[Opening EXTRACTED INFORMATION section]
Lemma wp_str_nlen get fuel p l sz n l' s (Q : Z → T → Prop) :
  reads get p l → I l' s → Forall char_ok l → 0 ≤ p → p + size l < 4294967296 → 0 ≤ sz → 0 ≤ n → n + size l < 2147483648 →
  (length l < fuel)%nat → Q (n + Z.min sz (size l)) s → wp (str_nlen get fuel p sz n) Q s.
Proof.
  revert p l sz n. induction fuel as [|fuel IH]; intros p l sz n Hr HI Hl Hp Hpl Hs Hn Hnl Hf HQ; [lia|]. cbn [str_nlen].
  destruct (decide (sz > 0)) as [Hpos|Hpos].
  2:{ apply wp_ret. by replace (n + Z.min sz (size l)) with n in HQ by lia. }
  apply wp_bind. rewrite <- (Z.add_0_r p) at 1. change 0 with (Z.of_nat 0) at 1. destruct l as [|c l].
  - eapply (Hr 0%nat 0); [done|done|]. rewrite decide_True by done. apply wp_ret. cbn [length] in HQ. by replace (n + Z.min sz (Z.of_nat 0)) with n in HQ by lia.
  - apply Forall_cons in Hl as [Hc Hl]. unfold char_ok in Hc. cbn [length] in *.
    eapply (Hr 0%nat c); [done|done|]. rewrite decide_False by lia. rewrite w32_small, i32_small by lia.
    apply (IH (p + 1) l); [by eapply reads_next|done|done|lia|lia|lia|lia|lia|lia|].
    replace (n + 1 + Z.min (sz - 1) (size l)) with (n + Z.min sz (Z.of_nat (S (length l)))) by lia. done.
Qed.
Lemma i8_small c : 0 ≤ c < 128 → i8 c = c.
Proof. unfold i8. intros Hc. by rewrite decide_True by lia. Qed.
Lemma i8_nonzero c : char_ok c → i8 c ≠ 0.
Proof. unfold char_ok, i8. intros Hc. destruct (decide _); lia. Qed.
Lemma wp_put_chars get fuel p l prec w alt l' s (Q : Z → T → Prop) :
  reads get p l → I l' s → Forall char_ok l → 0 ≤ p → p + size l < 4294967296 → -2000000000 < w - size l → w < 2000000000 → (length l < fuel)%nat →
  (∀ s', I (l' ++ map (shown_char alt) (cut prec l)) s' → Q (w - size (cut prec l)) s') →
  wp (put_chars get fuel p prec w alt) Q s.
Proof.
  revert p l prec w l' s. induction fuel as [|fuel IH]; intros p l prec w l' s Hr HI Hl Hp Hpl Hw1 Hw2 Hf HQ; [lia|]. cbn [put_chars].
  apply wp_bind. rewrite <- (Z.add_0_r p) at 1. change 0 with (Z.of_nat 0) at 1. destruct l as [|c l].
  - eapply (Hr 0%nat 0); [done|done|]. cbv zeta. rewrite decide_False by (intros [Hz _]; by apply Hz).
    assert (cut prec [] = []) as Hc by (unfold cut; destruct (decide _); [done|apply take_nil]). rewrite Hc in HQ. cbn in HQ.
    rewrite Z.sub_0_r, app_nil_r in HQ. apply wp_ret. by apply HQ.
  - apply Forall_cons in Hl as [Hc Hl]. cbn [length] in *. eapply (Hr 0%nat c); [done|done|]. cbv zeta.
    destruct (decide (i8 c ≠ 0 ∧ (prec < 0 ∨ prec - 1 >= 0))) as [[_ Hprec]|Hn].
    + set (prec' := if decide (prec < 0) then prec else prec - 1).
      assert (Hcut : cut prec (c :: l) = c :: cut prec' l).
      { unfold cut, prec'. destruct (decide (prec < 0)) as [Hlt|Hge]; [by rewrite decide_True|].
        rewrite decide_False by lia. replace (Z.to_nat prec) with (S (Z.to_nat (prec - 1))) by lia. done. }
      rewrite Hcut in HQ. cbn [map length] in HQ. apply wp_bind.
      assert (Hput : ∀ (Q : unit → T → Prop), (∀ s', I (l' ++ [shown_char alt c]) s' → Q () s') →
        wp (if alt && bool_decide (i8 c < 32 ∨ i8 c > 126) then putch 63 else putch (i8 c)) Q s).
      { intros Q' HQ'. unfold shown_char in HQ'. destruct (alt && _); by eapply wp_put. }
      apply Hput. intros s1 HI1. rewrite w32_small, i32_small by lia.
      apply (IH (p + 1) l prec' (w - 1) (l' ++ [shown_char alt c])); [by eapply reads_next|done|done|lia|lia|lia|lia|lia|].
      intros s2 HI2. replace (w - 1 - size (cut prec' l)) with (w - Z.of_nat (S (length (cut prec' l)))) by lia.
      apply HQ. by rewrite <- app_assoc in HI2.
    + pose proof (i8_nonzero c Hc). assert (¬ prec < 0 ∧ prec = 0) as [Hp1 ->] by (split; [tauto|]; destruct (decide (prec = 0)); [done|exfalso; apply Hn; split; [done|lia]]).
      apply wp_ret. cbn in HQ. unfold cut in HQ. rewrite decide_False in HQ by done. cbn in HQ. rewrite Z.sub_0_r, app_nil_r in HQ. by apply HQ.
Qed.
Lemma length_cut prec l : size (cut prec l) = if decide (prec < 0) then size l else Z.min prec (size l).
Proof. unfold cut. destruct (decide _); [done|]. rewrite length_take. lia. Qed.
Lemma wp_put_string get fuel p l f l' s (Q : unit → T → Prop) :
  reads get p l → I l' s → Forall char_ok l → 0 ≤ p → p + size l < 4294967296 → size l < 1000000000 →
  small (width f) → small (precision f) → (length l < fuel)%nat →
  (∀ s', I (l' ++ string_text l f) s' → Q () s') → wp (put_string get fuel p f) Q s.
Proof.
  unfold small. intros Hr HI Hl Hp Hpl Hs Hw Hpr Hf HQ. unfold string_text in HQ. fold (cut (precision f) l) in HQ.
  pose proof (length_cut (precision f) l) as Hlen.
  assert (HLs : 0 ≤ size (cut (precision f) l) ≤ size l) by (rewrite Hlen; destruct (decide (precision f < 0)); lia).
  (* the string and the spaces behind it *)
  assert (Htail : ∀ w l' s, I l' s → -1000000000 < w < 1000000000 →
    (∀ s', I (l' ++ map (shown_char (altflag f)) (cut (precision f) l) ++ replicate (Z.to_nat (w - size (cut (precision f) l))) 32) s' → Q () s') →
    wp (w ← put_chars get fuel p (precision f) w (altflag f); mfor (replicate (Z.to_nat w) 32) putch) Q s).
  { intros w l1 s1 HI1 Hw1 HQ1. apply wp_bind. eapply (wp_put_chars get fuel p l); [done|done|done|lia|lia|lia|lia|done|].
    intros s2 HI2. eapply wp_puts; [done|]. intros s3 HI3. apply HQ1. by rewrite <- app_assoc in HI3. }
  set (L := cut (precision f) l) in *. clearbody L.
  unfold put_string. destruct (decide (width f > 0 ∧ padc f ≠ 45)) as [[Hpos Hpad]|Hno].
  - rewrite decide_False in HQ by done. apply wp_bind, wp_bind.
    eapply (wp_str_nlen get fuel p l (w32 (precision f))); [done|done|done|lia|lia|apply w32_range|lia|lia|done|].
    assert (Hn : 0 + Z.min (w32 (precision f)) (size l) = size L).
    { rewrite Hlen. destruct (decide (precision f < 0)) as [Hneg|Hge]; [|rewrite w32_small by lia; lia].
      assert (w32 (precision f) = precision f + 4294967296) as ->; [|lia]. unfold w32.
      rewrite <- (Z.mod_add _ 1) by lia. rewrite Z.mod_small; lia. }
    rewrite Hn, i32_small by lia. apply wp_bind. eapply wp_puts; [done|]. intros s1 HI1. apply wp_ret.
    eapply Htail; [done|lia|]. intros s2 HI2. apply HQ. rewrite <- app_assoc in HI2.
    replace (Z.to_nat (Z.min (width f - size L) 0 - size L)) with 0%nat in HI2 by lia. cbn [replicate] in HI2. by rewrite app_nil_r in HI2.
  - apply wp_bind, wp_ret. eapply Htail; [done|lia|]. intros s2 HI2. apply HQ. destruct (decide (padc f = 45)) as [|Hne]; [done|].
    assert (width f ≤ 0) by (destruct (decide (width f > 0)); [exfalso; tauto|lia]).
    replace (Z.to_nat (width f - size L)) with 0%nat in HI2 |- * by lia. cbn [replicate] in *. by rewrite app_nil_r in HI2.
Qed.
[Closing EXTRACTED INFORMATION section]
§ PROBLEM: In the data above, start at the line that has "- eapply (Hr 0%nat 0); [done|done|]. rewrite", stop after the line that has "- apply Forall_cons in Hl as [Hc Hl]. unfold", and print every line in between exactly as it stands.

§ RESULT FOR THIS TASK:
  - eapply (Hr 0%nat 0); [done|done|]. rewrite decide_True by done. apply wp_ret. cbn [length] in HQ. by replace (n + Z.min sz (Z.of_nat 0)) with n in HQ by lia.
  - apply Forall_cons in Hl as [Hc Hl]. unfold char_ok in Hc. cbn [length] in *.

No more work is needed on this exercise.